Stored items:
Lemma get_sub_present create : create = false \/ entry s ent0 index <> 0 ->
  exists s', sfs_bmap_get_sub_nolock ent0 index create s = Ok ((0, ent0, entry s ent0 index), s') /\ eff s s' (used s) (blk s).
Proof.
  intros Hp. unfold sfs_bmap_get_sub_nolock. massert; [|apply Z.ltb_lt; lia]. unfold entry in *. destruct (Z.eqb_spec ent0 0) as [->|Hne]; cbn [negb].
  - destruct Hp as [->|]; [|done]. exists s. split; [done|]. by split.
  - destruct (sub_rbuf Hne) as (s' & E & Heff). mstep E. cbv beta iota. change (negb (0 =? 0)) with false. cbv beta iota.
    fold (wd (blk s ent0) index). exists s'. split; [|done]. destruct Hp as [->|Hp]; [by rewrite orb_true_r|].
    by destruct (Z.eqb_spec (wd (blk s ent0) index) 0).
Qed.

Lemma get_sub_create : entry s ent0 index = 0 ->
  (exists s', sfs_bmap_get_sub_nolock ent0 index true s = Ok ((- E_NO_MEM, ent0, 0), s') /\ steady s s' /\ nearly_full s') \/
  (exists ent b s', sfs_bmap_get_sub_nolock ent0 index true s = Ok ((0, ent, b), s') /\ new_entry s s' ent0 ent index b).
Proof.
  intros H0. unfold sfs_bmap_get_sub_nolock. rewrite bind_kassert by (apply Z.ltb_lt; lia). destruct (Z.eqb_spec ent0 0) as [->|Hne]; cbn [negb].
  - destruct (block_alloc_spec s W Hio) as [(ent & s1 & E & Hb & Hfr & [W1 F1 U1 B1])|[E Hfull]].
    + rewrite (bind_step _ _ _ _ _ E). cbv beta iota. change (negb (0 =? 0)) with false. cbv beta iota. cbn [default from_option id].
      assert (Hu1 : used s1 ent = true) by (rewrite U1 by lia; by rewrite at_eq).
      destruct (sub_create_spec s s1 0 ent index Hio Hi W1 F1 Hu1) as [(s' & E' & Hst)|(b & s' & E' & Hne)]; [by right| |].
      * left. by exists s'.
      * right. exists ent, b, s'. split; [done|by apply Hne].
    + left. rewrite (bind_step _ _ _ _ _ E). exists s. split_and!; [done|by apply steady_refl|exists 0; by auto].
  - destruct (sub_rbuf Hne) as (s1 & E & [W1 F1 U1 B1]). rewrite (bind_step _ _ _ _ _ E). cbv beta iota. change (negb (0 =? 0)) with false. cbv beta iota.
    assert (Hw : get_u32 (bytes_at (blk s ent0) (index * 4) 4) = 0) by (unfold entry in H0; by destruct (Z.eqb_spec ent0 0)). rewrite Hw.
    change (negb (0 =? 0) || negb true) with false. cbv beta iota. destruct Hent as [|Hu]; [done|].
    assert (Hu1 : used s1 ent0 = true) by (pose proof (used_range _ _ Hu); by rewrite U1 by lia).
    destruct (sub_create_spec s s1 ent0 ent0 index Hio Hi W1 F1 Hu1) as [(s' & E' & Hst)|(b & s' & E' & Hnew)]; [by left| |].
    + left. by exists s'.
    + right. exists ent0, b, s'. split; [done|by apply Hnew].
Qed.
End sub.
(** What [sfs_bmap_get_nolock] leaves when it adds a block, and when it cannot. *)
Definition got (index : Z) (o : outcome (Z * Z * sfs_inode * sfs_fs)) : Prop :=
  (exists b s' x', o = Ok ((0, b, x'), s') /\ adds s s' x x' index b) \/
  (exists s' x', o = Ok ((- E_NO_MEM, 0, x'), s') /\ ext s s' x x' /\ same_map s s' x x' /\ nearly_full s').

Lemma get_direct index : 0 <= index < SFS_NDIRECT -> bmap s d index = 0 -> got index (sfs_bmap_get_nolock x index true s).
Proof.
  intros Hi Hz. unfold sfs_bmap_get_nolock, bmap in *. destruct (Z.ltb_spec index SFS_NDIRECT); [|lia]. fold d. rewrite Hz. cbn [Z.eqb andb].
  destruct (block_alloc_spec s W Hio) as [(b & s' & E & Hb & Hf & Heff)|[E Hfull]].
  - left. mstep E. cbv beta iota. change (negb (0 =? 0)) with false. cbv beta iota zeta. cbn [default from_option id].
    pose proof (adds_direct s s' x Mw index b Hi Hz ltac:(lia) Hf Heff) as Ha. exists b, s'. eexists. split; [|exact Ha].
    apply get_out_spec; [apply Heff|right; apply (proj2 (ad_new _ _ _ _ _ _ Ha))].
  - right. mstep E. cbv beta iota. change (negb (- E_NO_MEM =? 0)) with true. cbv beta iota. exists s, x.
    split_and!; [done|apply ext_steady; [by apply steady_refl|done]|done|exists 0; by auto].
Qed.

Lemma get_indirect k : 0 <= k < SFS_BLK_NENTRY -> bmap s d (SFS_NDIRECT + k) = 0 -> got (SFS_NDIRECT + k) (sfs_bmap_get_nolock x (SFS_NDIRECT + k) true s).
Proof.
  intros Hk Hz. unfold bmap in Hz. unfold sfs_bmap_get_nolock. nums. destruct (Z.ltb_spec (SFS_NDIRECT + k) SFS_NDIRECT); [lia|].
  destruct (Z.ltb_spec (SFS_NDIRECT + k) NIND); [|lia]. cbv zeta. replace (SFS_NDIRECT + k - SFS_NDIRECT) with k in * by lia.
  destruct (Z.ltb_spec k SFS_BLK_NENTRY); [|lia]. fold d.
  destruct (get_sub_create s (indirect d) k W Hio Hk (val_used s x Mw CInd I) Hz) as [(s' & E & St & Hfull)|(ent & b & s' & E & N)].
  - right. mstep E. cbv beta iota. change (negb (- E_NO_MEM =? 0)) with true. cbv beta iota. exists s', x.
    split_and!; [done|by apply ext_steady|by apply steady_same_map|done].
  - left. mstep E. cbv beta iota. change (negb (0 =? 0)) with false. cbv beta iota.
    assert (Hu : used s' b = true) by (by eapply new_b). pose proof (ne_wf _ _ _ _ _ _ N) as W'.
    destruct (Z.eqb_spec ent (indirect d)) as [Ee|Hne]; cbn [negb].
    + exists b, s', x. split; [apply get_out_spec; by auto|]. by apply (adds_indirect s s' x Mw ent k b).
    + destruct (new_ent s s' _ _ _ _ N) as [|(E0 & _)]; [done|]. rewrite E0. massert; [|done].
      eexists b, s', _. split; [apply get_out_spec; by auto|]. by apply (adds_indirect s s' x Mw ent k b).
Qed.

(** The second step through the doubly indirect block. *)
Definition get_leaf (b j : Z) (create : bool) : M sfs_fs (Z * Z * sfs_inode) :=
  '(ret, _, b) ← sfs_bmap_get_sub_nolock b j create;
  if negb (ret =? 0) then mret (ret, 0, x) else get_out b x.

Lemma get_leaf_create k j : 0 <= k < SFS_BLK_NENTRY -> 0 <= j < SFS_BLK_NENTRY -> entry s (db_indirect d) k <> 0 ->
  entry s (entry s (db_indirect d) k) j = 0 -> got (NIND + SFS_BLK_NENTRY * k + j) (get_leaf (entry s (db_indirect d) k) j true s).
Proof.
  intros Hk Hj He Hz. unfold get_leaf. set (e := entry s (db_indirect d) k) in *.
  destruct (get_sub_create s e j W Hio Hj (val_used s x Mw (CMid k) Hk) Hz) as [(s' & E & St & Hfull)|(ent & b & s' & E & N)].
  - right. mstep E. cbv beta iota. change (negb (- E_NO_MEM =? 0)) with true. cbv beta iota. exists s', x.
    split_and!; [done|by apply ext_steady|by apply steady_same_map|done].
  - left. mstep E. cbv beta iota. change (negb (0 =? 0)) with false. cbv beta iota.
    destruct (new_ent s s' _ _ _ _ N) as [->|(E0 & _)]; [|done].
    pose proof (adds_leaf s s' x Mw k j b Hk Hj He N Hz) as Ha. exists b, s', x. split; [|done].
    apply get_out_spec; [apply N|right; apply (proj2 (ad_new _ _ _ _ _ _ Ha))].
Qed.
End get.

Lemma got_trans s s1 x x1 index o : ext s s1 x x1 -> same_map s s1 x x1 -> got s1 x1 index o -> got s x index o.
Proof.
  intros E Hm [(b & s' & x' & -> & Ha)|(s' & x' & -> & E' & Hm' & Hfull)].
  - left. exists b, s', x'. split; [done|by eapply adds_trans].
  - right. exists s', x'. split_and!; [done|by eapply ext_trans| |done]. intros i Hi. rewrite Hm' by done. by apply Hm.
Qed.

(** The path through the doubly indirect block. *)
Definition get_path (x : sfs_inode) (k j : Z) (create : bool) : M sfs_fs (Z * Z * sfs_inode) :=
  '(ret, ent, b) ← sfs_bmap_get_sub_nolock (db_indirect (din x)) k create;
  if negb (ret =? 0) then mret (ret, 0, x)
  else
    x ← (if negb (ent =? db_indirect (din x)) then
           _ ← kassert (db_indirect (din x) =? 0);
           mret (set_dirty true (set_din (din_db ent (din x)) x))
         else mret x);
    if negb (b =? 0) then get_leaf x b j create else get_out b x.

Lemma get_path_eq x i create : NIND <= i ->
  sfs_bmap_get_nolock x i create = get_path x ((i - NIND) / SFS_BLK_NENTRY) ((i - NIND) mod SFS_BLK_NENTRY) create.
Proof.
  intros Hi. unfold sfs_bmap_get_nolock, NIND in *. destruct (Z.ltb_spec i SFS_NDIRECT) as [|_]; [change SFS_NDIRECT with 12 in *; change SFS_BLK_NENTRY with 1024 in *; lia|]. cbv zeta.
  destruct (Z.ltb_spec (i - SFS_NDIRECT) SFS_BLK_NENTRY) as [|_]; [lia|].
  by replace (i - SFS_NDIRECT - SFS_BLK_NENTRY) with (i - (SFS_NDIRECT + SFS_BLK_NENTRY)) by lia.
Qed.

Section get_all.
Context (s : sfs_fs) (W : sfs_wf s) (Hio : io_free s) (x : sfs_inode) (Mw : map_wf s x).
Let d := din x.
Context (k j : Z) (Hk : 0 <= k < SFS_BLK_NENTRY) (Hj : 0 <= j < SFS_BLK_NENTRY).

---

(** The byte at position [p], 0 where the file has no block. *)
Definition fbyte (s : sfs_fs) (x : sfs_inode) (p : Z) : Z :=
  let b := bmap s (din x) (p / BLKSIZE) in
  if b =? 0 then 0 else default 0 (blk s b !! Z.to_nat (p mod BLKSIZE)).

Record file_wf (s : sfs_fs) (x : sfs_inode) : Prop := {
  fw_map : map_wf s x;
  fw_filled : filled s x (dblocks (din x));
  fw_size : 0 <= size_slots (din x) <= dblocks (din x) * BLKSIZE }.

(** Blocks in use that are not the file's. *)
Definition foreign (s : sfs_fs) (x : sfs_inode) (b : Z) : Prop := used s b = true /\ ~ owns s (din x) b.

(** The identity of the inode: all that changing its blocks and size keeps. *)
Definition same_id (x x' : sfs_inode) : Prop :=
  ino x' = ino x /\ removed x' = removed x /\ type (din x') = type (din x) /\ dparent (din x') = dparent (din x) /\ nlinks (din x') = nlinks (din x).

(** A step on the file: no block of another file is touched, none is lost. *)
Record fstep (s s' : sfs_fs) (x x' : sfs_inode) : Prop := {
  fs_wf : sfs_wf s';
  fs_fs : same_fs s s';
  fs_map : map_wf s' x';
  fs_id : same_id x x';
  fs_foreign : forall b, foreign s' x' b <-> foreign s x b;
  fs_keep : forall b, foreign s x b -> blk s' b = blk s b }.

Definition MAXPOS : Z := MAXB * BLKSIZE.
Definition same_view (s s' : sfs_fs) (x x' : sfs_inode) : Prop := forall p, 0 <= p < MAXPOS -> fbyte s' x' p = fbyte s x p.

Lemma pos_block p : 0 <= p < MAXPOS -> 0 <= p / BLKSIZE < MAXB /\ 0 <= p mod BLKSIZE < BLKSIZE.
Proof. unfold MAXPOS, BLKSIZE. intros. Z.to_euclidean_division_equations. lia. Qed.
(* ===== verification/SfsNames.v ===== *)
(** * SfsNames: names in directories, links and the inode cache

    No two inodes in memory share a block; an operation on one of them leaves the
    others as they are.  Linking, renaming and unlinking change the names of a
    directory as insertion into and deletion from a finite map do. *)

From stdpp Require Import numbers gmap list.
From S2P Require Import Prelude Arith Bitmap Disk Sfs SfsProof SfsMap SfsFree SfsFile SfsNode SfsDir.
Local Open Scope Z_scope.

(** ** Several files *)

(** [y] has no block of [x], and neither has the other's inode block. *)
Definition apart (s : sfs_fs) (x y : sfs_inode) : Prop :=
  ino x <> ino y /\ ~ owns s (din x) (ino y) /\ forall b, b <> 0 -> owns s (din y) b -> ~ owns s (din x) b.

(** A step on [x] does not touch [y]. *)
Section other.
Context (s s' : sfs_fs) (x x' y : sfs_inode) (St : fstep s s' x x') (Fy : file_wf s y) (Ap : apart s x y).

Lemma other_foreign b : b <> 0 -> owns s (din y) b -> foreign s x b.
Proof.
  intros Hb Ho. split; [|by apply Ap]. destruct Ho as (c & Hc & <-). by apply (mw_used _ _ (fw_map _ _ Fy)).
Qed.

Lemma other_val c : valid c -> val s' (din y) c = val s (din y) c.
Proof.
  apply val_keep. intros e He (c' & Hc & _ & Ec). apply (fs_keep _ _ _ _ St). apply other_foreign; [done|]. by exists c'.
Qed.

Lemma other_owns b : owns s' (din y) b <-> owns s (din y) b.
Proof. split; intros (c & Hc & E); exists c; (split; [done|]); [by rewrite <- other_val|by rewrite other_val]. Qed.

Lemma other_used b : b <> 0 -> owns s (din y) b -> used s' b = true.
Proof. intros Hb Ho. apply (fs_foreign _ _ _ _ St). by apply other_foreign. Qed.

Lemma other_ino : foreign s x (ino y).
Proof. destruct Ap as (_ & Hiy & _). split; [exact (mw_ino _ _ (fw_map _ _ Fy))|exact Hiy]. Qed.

#### THE TASK:
Reprint exactly the lines above that start at the one with "Lemma get_sub_present create" and end at the one with "Lemma get_sub_create : entry", keeping both and adding none.

#### YOUR SOLUTION:
Lemma get_sub_present create : create = false \/ entry s ent0 index <> 0 ->
  exists s', sfs_bmap_get_sub_nolock ent0 index create s = Ok ((0, ent0, entry s ent0 index), s') /\ eff s s' (used s) (blk s).
Proof.
  intros Hp. unfold sfs_bmap_get_sub_nolock. massert; [|apply Z.ltb_lt; lia]. unfold entry in *. destruct (Z.eqb_spec ent0 0) as [->|Hne]; cbn [negb].
  - destruct Hp as [->|]; [|done]. exists s. split; [done|]. by split.
  - destruct (sub_rbuf Hne) as (s' & E & Heff). mstep E. cbv beta iota. change (negb (0 =? 0)) with false. cbv beta iota.
    fold (wd (blk s ent0) index). exists s'. split; [|done]. destruct Hp as [->|Hp]; [by rewrite orb_true_r|].
    by destruct (Z.eqb_spec (wd (blk s ent0) index) 0).
Qed.

Lemma get_sub_create : entry s ent0 index = 0 ->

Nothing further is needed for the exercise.